(** The routes, and [validateCommentParams], read a limit up to its first
    unit that is not a digit: a limit that starts with the decimal text of
    [z] is the limit [z], whatever follows ([5abc] is 5).  The one
    exception is a 0 followed by an x, which opens a hexadecimal number. *)
Theorem limit_is_read_up_to_its_first_non_digit decode_json today req z rest :
  (∀ c, head rest = Some c → is_digit c = false) →
  (z = 0%Z → ∀ c, head rest = Some c → c ≠ 120%N ∧ c ≠ 88%N) →
  get_comments decode_json today (with_limit req (decimal z ++ rest))
  = get_comments decode_json today (with_limit req (decimal z))
  ∧ get_stats decode_json today (with_limit req (decimal z ++ rest))
    = get_stats decode_json today (with_limit req (decimal z))
  ∧ (validateCommentParams (with_limit req (decimal z ++ rest)) = None
     ↔ (1 ≤ z ≤ 200)%Z ∧ sort_allowed (query_sort req)).
Proof.
  intros Hrest Hx.
  pose proof (parseInt_decimal z rest Hrest Hx) as Hp.
  pose proof (parseInt_decimal z [] ltac:(done) ltac:(done)) as Hp0.
  rewrite app_nil_r in Hp0.
  split_and!.
  - unfold get_comments, with_limit, validateAppId. cbn [params_appId query_limit query_sort].
    by rewrite Hp, Hp0.
  - unfold get_stats, with_limit, validateAppId. cbn [params_appId query_limit query_sort].
    by rewrite Hp, Hp0.
  - unfold validateCommentParams, with_limit, sort_allowed.
    cbn [params_appId query_limit query_sort]. rewrite Hp.
    rewrite limit_out_of_range_Number by lia.
    destruct (z <? 1)%Z eqn:E1; [apply Z.ltb_lt in E1; split; [done|lia]|].
    destruct (200 <? z)%Z eqn:E2; [apply Z.ltb_lt in E2; split; [done|lia]|].
    apply Z.ltb_ge in E1, E2. cbn [orb].
    destruct (query_sort req) as [order|]; [case_bool_decide|]; cbn [negb];
      split; try done; try (intros _; split; [lia|done]). by intros [_ ?].
Qed.

Lemma limit_is_read_up_to_its_first_non_digit_witness :
  let req := {| params_appId := lit "com.whatsapp"; query_limit := None;
                query_sort := None |} in
  get_comments reject_json (lit "2024-01-15") (with_limit req (decimal 5 ++ lit "abc"))
  = get_comments reject_json (lit "2024-01-15") (with_limit req (decimal 5))
  ∧ get_stats reject_json (lit "2024-01-15") (with_limit req (decimal 5 ++ lit "abc"))
    = get_stats reject_json (lit "2024-01-15") (with_limit req (decimal 5))
  ∧ (validateCommentParams (with_limit req (decimal 5 ++ lit "abc")) = None
     ↔ (1 ≤ 5 ≤ 200)%Z ∧ sort_allowed (query_sort req)).
Proof.
  apply (limit_is_read_up_to_its_first_non_digit reject_json (lit "2024-01-15")
           {| params_appId := lit "com.whatsapp"; query_limit := None; query_sort := None |}
           5 (lit "abc")).
  - intros c [= <-]. reflexivity.
  - lia.
Defined.

(** ** Identifiers *)

Lemma is_prefix_spec p : ∀ s, is_prefix p s = true ↔ ∃ post, s = p ++ post.
Proof.
  induction p as [|a p IH]; intros s; simpl.
  - split; [by exists s|done].
  - destruct s as [|b s]; [split; [done|by intros [? ?]]|].
    rewrite andb_true_iff, N.eqb_eq, IH. split.
    + intros [-> [post ->]]. by exists post.
    + intros [post [= -> ->]]. eauto.
Qed.

Lemma includes_spec needle : ∀ s,
  includes s needle = true ↔ ∃ pre post, s = pre ++ needle ++ post.
Proof.
  induction s as [|c s IH]; simpl.
  - rewrite orb_false_r, is_prefix_spec. split.
    + intros [post E]. by exists [], post.
    + intros (pre & post & E). symmetry in E.
      apply app_eq_nil in E as [-> E]. apply app_eq_nil in E as [-> ->]. by exists [].
  - rewrite orb_true_iff, is_prefix_spec, IH. split.
    + intros [[post E]|(pre & post & ->)]; [by exists [], post|by exists (c :: pre), post].
    + intros ([|c' pre] & post & E); simpl in E; [left; eauto|].
      injection E as -> ->. right. eauto.
Qed.

Lemma includes_pair (c : N) s :
  includes s [c; c] = true ↔ ∃ i, s !! i = Some c ∧ s !! S i = Some c.
Proof.
  rewrite includes_spec. split.
  - intros (pre & post & ->). exists (length pre).
    split.
    + by rewrite lookup_app_r, Nat.sub_diag by lia.
    + rewrite lookup_app_r by lia.
      by replace (S (length pre) - length pre) with 1 by lia.
  - intros (i & H1 & H2).
    apply list_elem_of_split_length in H1 as (pre & post & -> & ->).
    rewrite lookup_app_r in H2 by lia.
    replace (S (length pre) - length pre) with 1 in H2 by lia.
    destruct post as [|c' post]; simplify_eq/=. by exists pre, post.
Qed.

Lemma has_doubled_separator_false s :
  has_doubled_separator s = false ↔ no_doubled_separator s.
Proof.
  unfold has_doubled_separator, no_doubled_separator.
  rewrite !orb_false_iff. split.
  - intros [[H1 H2] H3] i c Hi HS. split_and!; intros ->.
    + assert (includes s [46%N; 46%N] = true) by (apply includes_pair; eauto). 
      change (lit "..") with [46%N; 46%N] in H1. congruence.
    + assert (includes s [95%N; 95%N] = true) by (apply includes_pair; eauto).
      change (lit "__") with [95%N; 95%N] in H2. congruence.
    + assert (includes s [45%N; 45%N] = true) by (apply includes_pair; eauto).
      change (lit "--") with [45%N; 45%N] in H3. congruence.
  - intros H. split_and!; apply not_true_is_false; intros E;
      apply (includes_pair _ s) in E as (i & H1 & H2);
      destruct (H i _ H1 H2) as (? & ? & ?); done.
Qed.

Lemma is_alnum_id_unit c : is_alnum c = true → is_id_unit c = true.
Proof. unfold is_id_unit. by intros ->. Qed.

Lemma appIdPattern_test_spec s : appIdPattern_test s = true ↔ id_shape s.
Proof.
  unfold appIdPattern_test, id_shape. destruct s as [|c rest].
  - simpl. split; [done|]. intros [? _]. lia.
  - rewrite !andb_true_iff, forallb_forall, !Nat.leb_le, length_cons.
    rewrite Forall_cons, Forall_forall. split.
    + intros [[[Hc Hall] H2] H99]. split_and!; try lia; eauto using is_alnum_id_unit.
      intros x Hx. apply Hall. by apply list_elem_of_In.
    + intros [[H3 H100] [(c' & [= <-] & Hc) [_ Hall]]]. split_and!; try lia; try done.
      intros x Hx. apply Hall. by apply list_elem_of_In.
Qed.

Lemma validateAppId_status req resp : validateAppId req = Some resp → status resp = 400%Z.
Proof.
  unfold validateAppId. repeat case_match; intros; by simplify_eq.
Qed.

Lemma validateAppId_passes req :
  validateAppId req = None →
  id_shape (params_appId req) ∧ no_doubled_separator (params_appId req).
Proof.
  unfold validateAppId. rewrite <- appIdPattern_test_spec, <- has_doubled_separator_false.
  case_bool_decide; [done|]. destruct (appIdPattern_test _); [|done].
  simpl. by destruct (has_doubled_separator _).
Qed.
:::
Problem to work on: Go to the line containing "Lemma is_alnum_id_unit c" in the listing. Print it and every line through the last one, exactly and with nothing more.

Finished task:
Lemma is_alnum_id_unit c : is_alnum c = true → is_id_unit c = true.
Proof. unfold is_id_unit. by intros ->. Qed.

Lemma appIdPattern_test_spec s : appIdPattern_test s = true ↔ id_shape s.
Proof.
  unfold appIdPattern_test, id_shape. destruct s as [|c rest].
  - simpl. split; [done|]. intros [? _]. lia.
  - rewrite !andb_true_iff, forallb_forall, !Nat.leb_le, length_cons.
    rewrite Forall_cons, Forall_forall. split.
    + intros [[[Hc Hall] H2] H99]. split_and!; try lia; eauto using is_alnum_id_unit.
      intros x Hx. apply Hall. by apply list_elem_of_In.
    + intros [[H3 H100] [(c' & [= <-] & Hc) [_ Hall]]]. split_and!; try lia; try done.
      intros x Hx. apply Hall. by apply list_elem_of_In.
Qed.

Lemma validateAppId_status req resp : validateAppId req = Some resp → status resp = 400%Z.
Proof.
  unfold validateAppId. repeat case_match; intros; by simplify_eq.
Qed.

Lemma validateAppId_passes req :
  validateAppId req = None →
  id_shape (params_appId req) ∧ no_doubled_separator (params_appId req).
Proof.
  unfold validateAppId. rewrite <- appIdPattern_test_spec, <- has_doubled_separator_false.
  case_bool_decide; [done|]. destruct (appIdPattern_test _); [|done].
  simpl. by destruct (has_doubled_separator _).
Qed.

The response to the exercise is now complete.